Marijuana smoking also
did not appear to increase the risk of head and neck cancers, such as
cancer of the tongue, mouth, throat, or esophagus, the study found.
The findings were a
surprise to the researchers. "We expected that we would find
that a history of heavy marijuana use--more than 500-1,000
uses--would increase the risk of cancer from several years to decades
after exposure to marijuana," said the senior researcher, Donald
Tashkin, M.D., Professor of Medicine at the David Geffen School of
Medicine at UCLA in Los Angeles.
The study looked at
611 people in Los Angeles County who developed lung cancer, 601 who
developed cancer of the head or neck regions, and 1,040 people
without cancer who were matched on age, gender and neighborhood. The
researchers used the University of Southern California Tumor
Registry, which is notified as soon as a patient in Los Angeles
County receives a diagnosis of cancer.
They limited the study
to people under age 60. "If you were born prior to 1940, you
were unlikely to be exposed to marijuana use during your teens and
20s--the time of peak marijuana use," Dr. Tashkin said.
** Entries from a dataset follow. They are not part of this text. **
Lemma fs_demo_tx : let F : Fuel := 1%nat in let D := ideal_disk in
  tx 3 fs_demo fs_demo (view_of fs_demo) 10 10.
Proof. apply fs_on_tx. intros b. rewrite demo_disk_block. case_decide; by vm_compute. Qed.

Lemma demo_sb_ok : sb_ok demo_sb.
Proof. split; by vm_compute. Qed.

Lemma fs_demo_free y : 0 ≤ y ≤ 47 → is_free_block (view_of fs_demo) demo_sb y ↔ y = 47.
Proof.
  intros Hy. unfold is_free_block. destruct (with_fs_view demo_disk demo_boot fs_demo_uncached) as (Hb & _ & _).
  assert (EB : BBLOCK y demo_sb = 46) by (unfold BBLOCK; cbn [sb_bmapstart demo_sb]; change BPB with 8192;
    rewrite Z.div_small by lia; by vm_compute).
  unfold fs_demo, fs_on. rewrite Hb, EB, demo_disk_block, decide_True by done. clear Hb.
  change BPB with 8192. rewrite Z.mod_small by lia.
  assert (H : forallb (λ y, bool_decide (bit_clear demo_bitmap y = true ↔ y = 47)) (seqZ 0 48) = true) by (by vm_compute).
  rewrite forallb_forall in H. apply (bool_decide_unpack _), Is_true_eq_left, H.
  apply list_elem_of_In, elem_of_seqZ. lia.
Qed.

Lemma fs_demo_unlocked y : vl (view_of fs_demo) y = free_lock.
Proof. exact (proj2 (proj2 (with_fs_view demo_disk demo_boot fs_demo_uncached)) y). Qed.

Lemma balloc_allocates_witness :
  let F : Fuel := 1%nat in let L := layout64 in let V := demo_device in let D := ideal_disk in
  ∃ s', balloc ROOTDEV fs_demo = Done 47 s'.
Proof.
  intros F L V D.
  destruct (@balloc_allocates F V D ideal_disk_spec demo_sb 3 fs_demo fs_demo (view_of fs_demo) 10 10 47 fs_demo_tx)
    as (r & s0' & s' & v' & E & _ & _ & Hr & Hf & Hno & _).
  - lia.
  - lia.
  - exact eq_refl.
  - exact demo_sb_ok.
  - exact fs_demo_unlocked.
  - cbn [sb_size demo_sb]. lia.
  - apply fs_demo_free; [lia|exact eq_refl].
  - assert (r = 47) as ->; [|exists s'; exact E].
    destruct (Z.lt_trichotomy r 47) as [Hlt|[Heq|Hgt]].
    + apply fs_demo_free in Hf; lia.
    + exact Heq.
    + exfalso. apply (Hno 47); [lia|]. apply fs_demo_free; [lia|exact eq_refl].
Defined.

Lemma bfree_frees_witness :
  let F : Fuel := 1%nat in let L := layout64 in let V := demo_device in let D := ideal_disk in
  bfree ROOTDEV 47 fs_demo = Panicked "freeing free block" ∧
  ∃ s', bfree ROOTDEV 4 fs_demo = Done () s'.
Proof.
  intros F L V D.
  pose proof (@bfree_frees F D ideal_disk_spec demo_sb 3 fs_demo fs_demo (view_of fs_demo) 10 10 47 fs_demo_tx
    ltac:(lia) ltac:(lia) eq_refl demo_sb_ok fs_demo_unlocked ltac:(cbn [sb_size demo_sb]; lia)) as H47.
  pose proof (@bfree_frees F D ideal_disk_spec demo_sb 3 fs_demo fs_demo (view_of fs_demo) 10 10 4 fs_demo_tx
    ltac:(lia) ltac:(lia) eq_refl demo_sb_ok fs_demo_unlocked ltac:(cbn [sb_size demo_sb]; lia)) as H4.
  rewrite (proj2 (fs_demo_free 47 ltac:(lia)) eq_refl) in H47. split; [exact H47|].
  destruct (bit_clear _ _) eqn:E in H4.
  - exfalso. apply (proj1 (fs_demo_free 4 ltac:(lia))) in E. lia.
  - destruct H4 as (s0' & s' & v' & E' & _). exists s'. exact E'.
Defined.

Lemma iupdate_ilock_witness :
  let F : Fuel := 1%nat in let L := layout64 in let V := demo_device in let D := ideal_disk in
  ∃ s1 s2, iupdate 0 fs_demo = Done () s1 ∧
    ilock (Some 0%nat) (upd_inode 0 (λ _, mk_inode ROOTDEV 7 3 (mk_sleeplock 0 0) 0 9 9 9 9 9 []) s1) = Done () s2 ∧
    (get_inode 0 s2).(i_size) = 1500.
Proof.
  intros F L V D. assert (Eq : get_inode 0 fs_demo = demo_inode) by (by vm_compute).
  destruct (@iupdate_ilock F D ideal_disk_spec 3 fs_demo fs_demo (view_of fs_demo) 10 10 0 demo_sb
    (mk_inode ROOTDEV 7 3 (mk_sleeplock 0 0) 0 9 9 9 9 9 []) fs_demo_tx) as (s1 & s2 & E1 & E2 & Hd & _).
  - lia.
  - lia.
  - exact eq_refl.
  - exact demo_sb_ok.
  - exact fs_demo_unlocked.
  - unfold NINODE. lia.
  - apply (bool_decide_unpack _). by vm_compute.
  - rewrite Eq. exact eq_refl.
  - rewrite Eq. cbn. lia.
  - rewrite Eq. split; cbn; try lia. repeat constructor; lia.
  - rewrite Eq. cbn. lia.
  - rewrite Eq. unfold forgotten. cbn. split_and!; [exact eq_refl|exact eq_refl|lia|exact eq_refl|exact eq_refl].
  - exists s1, s2. split; [exact E1|]. split; [exact E2|].
    rewrite Eq in Hd. exact (f_equal di_size Hd).
Defined.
People
who were exposed to marijuana use in their youth are just now getting
to the age when cancer typically starts to develop, he added.
Subjects were asked
about lifetime use of marijuana, tobacco and alcohol, as well as
other drugs, their diet, occupation, family history of cancer and
socioeconomic status. The subjects' reported use of marijuana was
similar to that found in other surveys, Dr. Tashkin noted.
The heaviest smokers
in the study had smoked more than 22,000 marijuana cigarettes, or
joints, while moderately heavy smokers had smoked between 11,000 to
22,000 joints. Even these smokers did not have an increased risk of
developing cancer. People who smoked more marijuana were not at any
increased risk compared with those who smoked less marijuana or none
at all.
The study found that
80% of lung cancer patients and 70% of patients with head and neck
cancer had smoked tobacco, while only about half of patients with
both types of cancer smoked marijuana.
There was a clear
association between smoking tobacco and cancer. The study found a
20-fold increased risk of lung cancer in people who smoked two or
more packs of cigarettes a day. The more tobacco a person smoked, the
greater the risk of developing both lung cancer and head and neck
cancers, findings that were consistent with many previous studies.
The new findings are
surprising for several reasons, Dr. Tashkin said. Previous studies
have shown that marijuana tar contains about 50% higher
concentrations of chemicals linked to lung cancer, compared with
tobacco tar, he noted. Smoking a marijuana cigarette deposits four
times more tar in the lungs than smoking an equivalent amount of
tobacco. "Marijuana is packed more loosely than tobacco, so
there's less filtration through the rod of the cigarette, so more
particles will be inhaled," Dr. Tashkin said. "And
marijuana smokers typically smoke differently than tobacco
smokers--they hold their breath about four times longer, allowing
more time for extra fine particles to deposit in the lung."
One possible
explanation for the new findings, he said, is that THC, a chemical in
marijuana smoke, may encourage aging cells to die earlier and
therefore be less likely to undergo cancerous transformation.
The next step, Dr.
Tashkin says, is to study the DNA samples of the subjects, to see
whether there are some heavy marijuana users who may be at increased
risk of developing cancer if they have a genetic susceptibility for
cancer.
1 comment:
That tobacco study strikes me as meaningless blab unless it has rates for non-smokers who eat the food grown in the radioactive wasteland next to the field of tobacco, where you eat the same amount of uranium as the smoker smokes.
On top of that is also the rates of cancer caused by the Americans, the British, the French, the Russians and the Chinese (plus others) who blew thousands of tons of highly radioactive dust into the upper atmosphere and left us all to breathe it and get it onto our skin over the last 50years.
I am quite unsurprised at the increasing rates of skin & lung cancer.